* Problem description: After finding the line that contains "if Nat.eqb name_len 0 then None", give again that line and each one following it, exactly, until the records end.

(Stored items)
__________________________________________________

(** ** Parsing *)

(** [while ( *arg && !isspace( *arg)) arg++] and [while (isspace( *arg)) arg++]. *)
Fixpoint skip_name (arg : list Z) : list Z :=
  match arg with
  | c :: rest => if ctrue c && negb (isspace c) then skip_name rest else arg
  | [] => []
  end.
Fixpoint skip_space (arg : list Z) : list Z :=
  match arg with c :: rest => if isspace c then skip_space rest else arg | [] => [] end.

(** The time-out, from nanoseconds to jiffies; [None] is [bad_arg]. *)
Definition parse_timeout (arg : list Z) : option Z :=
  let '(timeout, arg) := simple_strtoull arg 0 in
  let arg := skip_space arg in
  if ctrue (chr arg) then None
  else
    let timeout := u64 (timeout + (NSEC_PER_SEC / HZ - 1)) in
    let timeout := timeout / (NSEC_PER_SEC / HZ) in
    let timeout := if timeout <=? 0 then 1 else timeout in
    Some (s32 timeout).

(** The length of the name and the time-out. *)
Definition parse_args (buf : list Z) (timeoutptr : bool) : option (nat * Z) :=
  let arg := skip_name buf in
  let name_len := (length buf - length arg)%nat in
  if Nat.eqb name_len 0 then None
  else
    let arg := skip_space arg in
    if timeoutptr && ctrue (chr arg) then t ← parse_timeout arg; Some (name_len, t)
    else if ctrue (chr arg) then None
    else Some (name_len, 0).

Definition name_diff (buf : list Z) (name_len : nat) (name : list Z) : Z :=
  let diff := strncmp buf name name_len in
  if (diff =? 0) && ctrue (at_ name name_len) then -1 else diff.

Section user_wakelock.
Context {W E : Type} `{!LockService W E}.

__________________________________________________

* Response:
  if Nat.eqb name_len 0 then None
  else
    let arg := skip_space arg in
    if timeoutptr && ctrue (chr arg) then t ← parse_timeout arg; Some (name_len, t)
    else if ctrue (chr arg) then None
    else Some (name_len, 0).

Definition name_diff (buf : list Z) (name_len : nat) (name : list Z) : Z :=
  let diff := strncmp buf name name_len in
  if (diff =? 0) && ctrue (at_ name name_len) then -1 else diff.

Section user_wakelock.
Context {W E : Type} `{!LockService W E}.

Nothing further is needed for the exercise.